Late in the night, I placed my soft hand on my brother’s swollen face and said, “A boy has to continue with his studies. If not, he won’t be able to leave this life of poverty.” On my part, I had decided not to accept the university offer.
But before dawn the next day, my brother left home with a few pieces of worn-out clothing and a handful of dry beans. He left a note on my pillow: “Sis, getting into a university is not easy. I will find a job and send money home.”
I held the note as I sat on my bed and sobbed until I lost my voice. That year, my brother was 17 and I was 20. With whatever father managed to borrow from the whole village, and the money my brother earned from carrying cement at a construction site, I entered university.
One day, during my third year, a roommate said, “There’s a villager waiting for you outside.” It was my brother. His whole body was covered in dust, cement and sand. I asked why he didn’t tell my roommates who he was.
“Look at me. Wouldn’t they laugh at you if I told them that?” Tears filled my eyes as I brushed the dust from his body. He then took out a butterfly hair clip from his pocket and fixed it on my hair. “I saw all the girls in town wearing this, and I thought you should have one.”
I pulled my brother into my arms and cried. That year, he was 20 and I was 23.
The first time I took my boyfriend home, I noticed that the broken window pane had been replaced and the whole house looked clean. After he left, I danced around Mother. “You needn’t have spent so much time cleaning the house!” I told her. “Your brother came home early to do it,” she said. “He cut his hand while replacing the pane.”
I went into my brother’s small bedroom. As I looked at his thin face, I felt a hundred needles pricking my heart. I applied some ointment on his wound and bandaged it.
“Does it hurt?”
“No, it doesn’t. You know, when I was working at the construction site, stones fell on my feet all the time. Even that could not stop me from working and ...”
He stopped in mid sentence. I turned my back to him as tears rolled down my face. That year, he was 23 and I was 26.
After I married, I lived in the city. Many times, my husband invited my parents to come and live with us, but they declined, saying they would not know what to do if they left the village. My brother sided with their decision. He advised me: “Sis, you just take care of your parents-in-law and I will take care of Mother and Father here.”
My husband became the director of his factory. We then hoped my brother would accept the post of manager in the maintenance department. But he insisted on starting out as a reparation worker. One day, my brother was on a ladder repairing a cable when he got electrocuted. At the hospital, I grumbled, “Why did you reject the offer? A manager wouldn’t have to do dangerous things and risk serious injury. Look at you now.”
With a serious look, brother said: “Think of brother-in-law. He has just been promoted. I am almost uneducated. If I became the manager, what would people say?”
My husband’s eyes filled with tears as I cried out: “But you lack in education because of me!”

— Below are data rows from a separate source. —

(* ===== verification/EventLogFacts.v ===== *)
(** * The log keeps what it is given, the marker what it says

    One append adds its record at the end of the history (the archive followed by the log),
    or a prefix of it when it fails; what rotation drops is the old archive, so the history
    always holds nearly eight MiB of the latest records. The other files of the directory,
    the exit marker among them, are not touched. *)
From S2P Require Import Prelude Utf8 BTree Json Disk DiskFacts DirSpec Bundle Revision Evidence EventLog.

Module EventLogFacts.
Import Evidence Disk DirSpec EventLog.

Implicit Types (v t : Entries).

(** ** One record *)

Definition log_names : list str := [LOG; ARCHIVE; LOG_LOCK].

(** Files that are none of the log's are as they were. *)
Definition frame (v v' : Entries) : Prop := ∀ n, n ∉ log_names → v' !! n = v !! n.

Definition fits (v : Entries) : Prop := len (content v LOG) ≤ LOG_LIMIT ∧ len (content v ARCHIVE) ≤ LOG_LIMIT.

Definition history (v : Entries) : str := content v ARCHIVE ++ content v LOG.

(** The log gained [piece], perhaps after it became the archive. *)
Definition gained (v : Entries) (piece : str) (v' : Entries) : Prop :=
  frame v v' ∧ fits v' ∧
  ((content v' LOG = content v LOG ++ piece ∧ content v' ARCHIVE = content v ARCHIVE) ∨
   (LOG_LIMIT - RECORD_LIMIT < len (content v LOG) ∧ content v' LOG = piece ∧ content v' ARCHIVE = content v LOG)).

Lemma frame_refl v : frame v v.
Proof. by intros n _. Qed.

Lemma frame_trans v v' v'' : frame v v' → frame v' v'' → frame v v''.
Proof. intros H1 H2 n Hn. by rewrite H2, H1. Qed.

Lemma only_frame n v v' : n ∈ log_names → only n v v' → frame v v'.
Proof. intros Hn H m Hm. apply H. by intros ->. Qed.

Lemma gained_nothing v : fits v → gained v [] v.
Proof. intros Hf. split; [apply frame_refl|]. split; [done|]. left. by rewrite app_nil_r. Qed.

Lemma content_only n m v v' : only n v v' → m ≠ n → content v' m = content v m.
Proof. intros H Hm. unfold content. by rewrite H. Qed.

Lemma gained_lock v piece v' v'' : only LOG_LOCK v v' → gained v' piece v'' → gained v piece v''.
Proof.
  intros Ho (Hf & Hfit & H). split; [|split; [done|]].
  - eapply frame_trans; [|exact Hf]. eapply only_frame; [|exact Ho]. do 2 right. left.
  - rewrite (content_only LOG_LOCK LOG v v' Ho), (content_only LOG_LOCK ARCHIVE v v' Ho) in H by done. done.
Qed.

Lemma fits_only v v' : only LOG_LOCK v v' → fits v → fits v'.
Proof.
  intros Ho. unfold fits. by rewrite (content_only LOG_LOCK LOG v v' Ho), (content_only LOG_LOCK ARCHIVE v v' Ho) by done.
Qed.

Lemma gained_append v v1 v2 piece : gained v [] v1 → only LOG v1 v2 → content v2 LOG = content v1 LOG ++ piece →
  len (content v1 LOG) + len piece ≤ LOG_LIMIT → gained v piece v2.
Proof.
  intros (Hf & [Hl Ha] & H) Ho Hc Hlen.
  assert (content v2 ARCHIVE = content v1 ARCHIVE) as Earch by by apply (content_only LOG).
  split; [|split].
  - eapply frame_trans; [exact Hf|]. eapply only_frame; [|exact Ho]. left.
  - unfold fits. rewrite Hc, Earch, len_app. lia.
  - rewrite Hc, Earch. destruct H as [[H1 H2]|(H1 & H2 & H3)].
    + left. by rewrite H1, app_nil_r.
    + right. by rewrite H2.
Qed.

(** ** Operations *)

Section Log.
Context (to_json : Value → str) (wall : Disk → option Z) (process : Z) {marker_serde : Revision.Serde ExitMarker}.
Implicit Types (dir : list str).

Local Abbreviation rotate_log := (rotate_log to_json wall process).
Local Abbreviation append_log_for_instance := (append_log_for_instance to_json wall process).
Local Abbreviation event := (event to_json wall process).

Lemma runs_rotate dir v extra owner : fits v → 0 ≤ extra ≤ RECORD_LIMIT →
  runs dir v (rotate_log dir extra owner) (λ r v', gained v [] v' ∧ (is_ok r = true → len (content v' LOG) + extra ≤ LOG_LIMIT)).
Proof.
  intros Hfit Hextra. assert (gained v [] v) as Hsame by by apply gained_nothing. destruct Hfit as [Hl Ha].
  unfold EventLog.rotate_log. eapply runs_try; [by apply runs_metadata|]. intros r v0 [-> Hr].
  destruct r as [length|[]]; try (by apply runs_err).
  2: { apply runs_ret. split; [done|]. intros _. assert (v !! LOG = None) as E by by apply Hr.
       unfold content. rewrite E, len_nil. unfold LOG_LIMIT, RECORD_LIMIT in *. lia. }
  destruct Hr as (old & Hold & ->). assert (content v LOG = old) as Ec by (unfold content; by rewrite Hold).
  rewrite Ec in Hl. destruct (Z.leb_spec (Z.min (len old + extra) u64_max) LOG_LIMIT) as [Hle|Hgt].
  { apply runs_ret. split; [done|]. intros _. rewrite Ec. unfold u64_max, LOG_LIMIT in *. lia. }
  assert (LOG_LIMIT < len old + extra) as Hbig by (unfold u64_max, LOG_LIMIT in *; lia).
  eapply runs_then with (Q := λ b, b = is_some (v !! ARCHIVE)); [by apply runs_exists| |done]. intros present Hp.
  eapply runs_then with (Q := λ _, v !! ARCHIVE = None ∨ ∃ c, v !! ARCHIVE = Some (File c)); [| |done].
  { destruct present; [|apply runs_ret; split; [done|]; intros _ _; left; by destruct (v !! ARCHIVE)].
    eapply runs_then with (Q := λ _, ∃ c, v !! ARCHIVE = Some (File c)); [|intros c Hc; apply runs_ret; eauto|done].
    eapply runs_weaken; [by apply runs_metadata|]. intros r v' [-> H]. split; [done|]. intros l ->.
    destruct H as (c & H & _). eauto. }
  intros [] Harch. destruct (Z.ltb_spec LOG_LIMIT (len old)); [lia|].
  eapply runs_then with (Q := λ _, True); [by apply runs_ret| |done]. intros [] _.
  assert (gained v [] (moved v LOG ARCHIVE old)) as Hmoved.
  { split; [|split].
    - intros n Hn. unfold moved. unfold log_names in Hn. rewrite !not_elem_of_cons in Hn. rewrite lookup_insert_ne, lookup_delete_ne by naive_solver. done.
    - unfold fits, moved, content. rewrite lookup_insert_eq, lookup_insert_ne, lookup_delete_eq by done. split; [done|lia].
    - right. unfold moved. rewrite content_insert, Ec. split; [lia|]. split; [|done].
      unfold content. by rewrite lookup_insert_ne, lookup_delete_eq. }
  eapply runs_seq; [by apply (runs_move dir v LOG ARCHIVE old)| |by intros e v' [->| ->]].
  intros [] v' ->. eapply runs_seq; [by apply runs_atomic_write| |].
  - intros o v1 [_ Hw]. specialize (Hw eq_refl) as ->. apply runs_ret.
    assert (content (moved v LOG ARCHIVE old) LOG = []) as Hempty.
    { unfold content, moved. by rewrite lookup_insert_ne, lookup_delete_eq. }
    split.
    + eapply gained_append; [exact Hmoved|apply only_insert| |]; rewrite ?content_insert, ?Hempty; [done|by vm_compute].
    + intros _. rewrite content_insert, len_nil. unfold LOG_LIMIT, RECORD_LIMIT in *. lia.
  - intros e v' [[->| ->] _]; (split; [|done]); [done|].
    eapply gained_append; [exact Hmoved|apply only_insert| |]; rewrite ?content_insert; unfold content, moved;
      rewrite lookup_insert_ne, lookup_delete_eq by done; [done|by vm_compute].
Qed.

Lemma runs_append_log dir v bytes owner : fits v →
  runs dir v (append_log_for_instance dir bytes owner) (λ r v', ∃ k,
    gained v (take k bytes) v' ∧ (is_ok r = true → take k bytes = bytes)).
Proof.
  intros Hfit. pose proof (len_nonneg bytes). assert (∀ v', only LOG_LOCK v v' → ∃ k, gained v (take k bytes) v') as Hsame.
  { intros v' Ho. exists 0%nat. eapply gained_lock; [exact Ho|]. by apply gained_nothing, (fits_only v). }
  assert (∀ v', only LOG_LOCK v v' → ∀ e : IoError, ∃ k, gained v (take k bytes) v' ∧ (is_ok (A:=unit) (Err e) = true → take k bytes = bytes)) as Hfail.
  { intros v' Ho e. destruct (Hsame v' Ho) as [k Hk]. by exists k. }
  unfold EventLog.append_log_for_instance. destruct (Z.ltb_spec RECORD_LIMIT (len bytes)); [apply runs_err, Hfail, only_refl|].
  eapply runs_seq; [by apply runs_lock| |by eauto]. intros [] v1 Ho.
  eapply runs_seq; [by apply runs_validate| |by intros e v' ->; eauto]. intros [] v' ->.
  assert (fits v1) as Hfit1 by by apply (fits_only v).
  eapply runs_seq; [apply (runs_rotate dir v1 (len bytes) owner Hfit1); lia| |].
  - intros [] v2 [Hg Hlen]. specialize (Hlen eq_refl). eapply runs_weaken; [by apply runs_append_bounded|].
    intros r v3 (Ho3 & k & Hk & Hok). exists k. split; [|done]. eapply gained_lock; [exact Ho|].
    eapply gained_append; [exact Hg|exact Ho3|exact Hk|]. rewrite len_take. lia.
  - intros e v2 [Hg _]. exists 0%nat. split; [|done]. by eapply gained_lock.
Qed.

Lemma runs_guarded l v : runs (dir l) v (guarded l) (λ _ v', v' = v).
Proof.
  unfold guarded, validate_path. eapply runs_then with (Q := λ _, True); [|intros [] _; by apply runs_validate|done].
  eapply runs_then with (Q := λ _, True); [|intros [] _|done]; (eapply runs_weaken; [apply runs_chance|by intros ? ? [-> _]]).
Qed.

(** An event adds its line, whole if it succeeds. *)
Lemma runs_event l v value : fits v →
  runs (dir l) v (event l value) (λ r v', ∃ time k,
    let bytes := event_line to_json process value (Some (nonce l)) time in
    gained v (take k bytes) v' ∧ (is_ok r = true → take k bytes = bytes)).
Proof.
  intros Hfit. assert (∀ (e : IoError) time, ∃ k, gained v (take k (event_line to_json process value (Some (nonce l)) time)) v ∧
    (is_ok (A:=unit) (Err e) = true → take k (event_line to_json process value (Some (nonce l)) time) = event_line to_json process value (Some (nonce l)) time)) as Hsame.
  { intros e time. exists 0%nat. split; [by apply gained_nothing|done]. }
  unfold EventLog.event.
  eapply runs_then with (Q := λ bytes, ∃ time, bytes = event_line to_json process value (Some (nonce l)) time).
  - apply runs_same. intros d. simpl. split; [done|]. split; [done|]. intros bytes. destruct (_ <=? _); [|done]. intros [= <-]. eauto.
  - intros bytes [time ->]. eapply runs_then with (Q := λ _, True); [| |by exists time].
    { eapply runs_weaken; [apply runs_guarded|]. by intros r v' ->. }
    intros [] _. eapply runs_weaken; [by apply runs_append_log|]. intros r v' (k & H). by exists time, k.
  - intros e. destruct (Hsame e None) as [k Hk]. by exists None, k.
Qed.

Lemma runs_maintenance l v : fits v →
  runs (dir l) v (maintenance to_json wall process l) (λ _ v', gained v [] v').
Proof.
  intros Hv. unfold maintenance. eapply runs_seq; [apply runs_guarded| |intros e v' ->; by apply gained_nothing]. intros [] v' ->.
  assert (∀ v', only LOG_LOCK v v' → gained v [] v') as Hlock.
  { intros v' Ho. eapply gained_lock; [exact Ho|]. by apply gained_nothing, (fits_only v). }
  eapply runs_seq; [by apply runs_lock| |by intros e v' Ho; apply Hlock]. intros [] v1 Ho.
  eapply runs_seq; [by apply runs_validate| |by intros e v' ->; apply Hlock]. intros [] v' ->.
  eapply runs_weaken; [apply runs_rotate; [by apply (fits_only v)|by split]|]. intros r v2 [H _]. by eapply gained_lock.
Qed.

(** ** Any number of records *)

Inductive LogOp := Append (bytes : str) (owner : option str) | Maintain.

(** Operations one after the other, whatever becomes of each. *)
Fixpoint log_session l (ops : list LogOp) : IO (list (result IoError unit)) :=
  match ops with
  | [] => sret []
  | op :: ops =>
      do! r := tried (match op with
                      | Append bytes owner => append_log_for_instance (dir l) bytes owner
                      | Maintain => maintenance to_json wall process l
                      end) in
      do! rs := log_session l ops in
      sret (r :: rs)
  end.

(** What an operation that ended in [r] put into the log. *)
Definition delivered (op : LogOp) (r : result IoError unit) (piece : str) : Prop :=
  match op with
  | Append bytes _ => piece `prefix_of` bytes ∧ (is_ok r = true → piece = bytes)
  | Maintain => piece = []
  end.

(** [v'] has the history of [v] and then [new], but for what came before the latest
    [LOG_LIMIT - RECORD_LIMIT] bytes. *)
Definition retained (v : Entries) (new : str) (v' : Entries) : Prop :=
  ∃ lost, lost ++ history v' = history v ++ new ∧ (lost = [] ∨ LOG_LIMIT - RECORD_LIMIT < len (history v')).

Lemma retained_gained v piece v1 new v' : gained v piece v1 → retained v1 new v' → retained v (piece ++ new) v'.
Proof.
  intros (_ & _ & Hg) (lost & Hl & Hlost). unfold retained, history in *. destruct Hg as [[H1 H2]|(Hbig & H1 & H2)].
  - exists lost. split; [|done]. rewrite Hl, H1, H2. by rewrite <- !app_assoc.
  - exists (content v ARCHIVE ++ lost). split; [rewrite <- app_assoc, Hl, H1, H2; by rewrite <- !app_assoc|].
    right. destruct Hlost as [->|Hlost]; [|done]. simpl in Hl. rewrite Hl, H2, !len_app.
    pose proof (len_nonneg (content v1 LOG)). pose proof (len_nonneg new). lia.
Qed.

Lemma runs_log_session l ops v : fits v →
  runs (dir l) v (log_session l ops) (λ r v', frame v v' ∧ fits v' ∧ ∃ results pieces, r = Ok results ∧
    length results = length ops ∧ Forall3 delivered ops results pieces ∧ retained v (mjoin pieces) v').
Proof.
  revert v. induction ops as [|op ops IH]; intros v Hv; simpl.
  { apply runs_ret. split; [apply frame_refl|]. split; [done|]. exists [], []. split; [done|]. split; [done|]. split; [constructor|].
    exists []. split; [by rewrite app_nil_r|by left]. }
  eapply runs_try with (Q := λ r v1, ∃ piece, delivered op r piece ∧ gained v piece v1).
  { destruct op as [bytes owner|].
    - eapply runs_weaken; [by apply runs_append_log|]. intros r v1 (k & Hg & Hok). exists (take k bytes). split; [|done].
      split; [apply prefix_take|done].
    - eapply runs_weaken; [by apply runs_maintenance|]. intros r v1 Hg. by exists []. }
  intros r v1 (piece & Hd & Hg). assert (frame v v1 ∧ fits v1) as [Hf1 Hfit1] by (destruct Hg as (? & ? & _); done).
  eapply runs_seq; [by apply IH| |by intros e v' (_ & _ & rs & ps & H & _)].
  intros rs v' (Hf & Hfit & rs' & pieces & [= <-] & Hlen & Hall & Hret). apply runs_ret.
  split; [by eapply frame_trans|]. split; [done|]. exists (r :: rs), (piece :: pieces).
  split; [done|]. split; [simpl; by rewrite Hlen|]. split; [by constructor|]. rewrite mjoin_cons.
  eapply retained_gained; [|exact Hret]. done.
Qed.

Lemma fits_visible t : fits (visible t) ↔ fits t.
Proof. unfold fits. by rewrite !content_visible. Qed.

Lemma history_visible t : history (visible t) = history t.
Proof. unfold history. by rewrite !content_visible. Qed.

(** C31: Whatever appends and maintenance the program makes, in any order, whatever system call fails and wherever the process dies: the log and its archive stay within eight MiB each; a record whose append succeeded is in the history whole, in order and after everything before it, a failed one leaves at most a prefix; what rotation drops is older than the latest eight MiB less one record; and no other file of the directory is touched. *)
Theorem log_keeps_recent l ops d t : node_at (dir l) (root d) = Some (Dir t) → plain t → fits t →
  let '(d', r) := log_session l ops d in
  ∃ t' results pieces,
    root d' = set_at (dir l) (Dir t') (root d) ∧ r = Ok results ∧ length results = length ops ∧
    Forall3 delivered ops results pieces ∧ fits t' ∧ retained t (mjoin pieces) t' ∧
    ∀ n, n ∉ log_names → temporary n = false → t' !! n = t !! n.
Proof.
  intros Hd Hp Hf. pose proof (runs_at (dir l) (visible t) _ _ d t (runs_log_session l ops (visible t) (proj2 (fits_visible t) Hf)) Hd Hp eq_refl) as H.
  destruct (log_session l ops d) as [d' r]. destruct H as (t' & H1 & H2 & H3 & H4 & results & pieces & H5 & H6 & H7 & H8).
  exists t', results, pieces. split_and!; try done; [by apply fits_visible| |].
  - destruct H8 as (lost & H8 & H9). exists lost. by rewrite !history_visible in *.
  - intros n Hn Ht. rewrite <- (visible_lookup t' n Ht), <- (visible_lookup t n Ht). by apply H3.
Qed.

End Log.

End EventLogFacts.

“Why talk about the past?” my brother replied as he held my hand. That year, he was 26 and I was 29.
My brother was 30 years old when he married a farm girl from the village. At his wedding reception, the master of ceremonies asked him, “Who is the one person you respect and love the most?” Without hesitating, he answered, “My sister.” Then he went on to tell a story I could not even remember.
“Our primary school was in a different village. Every day, my sister and I walked for two hours to and from school. One day, I lost one side of my gloves. My sister gave me one of hers. When we got home, her hand was trembling so much she could not even hold her chopsticks. That day, I swore that as long as I lived, I would take care of my sister and be good to her.”
Applause filled the room and every guest turned to look at me as I stood up. “In my whole life, the one person I would like to thank most is my brother.” And on this happy occasion, in front of everyone, tears rolled down my face once again.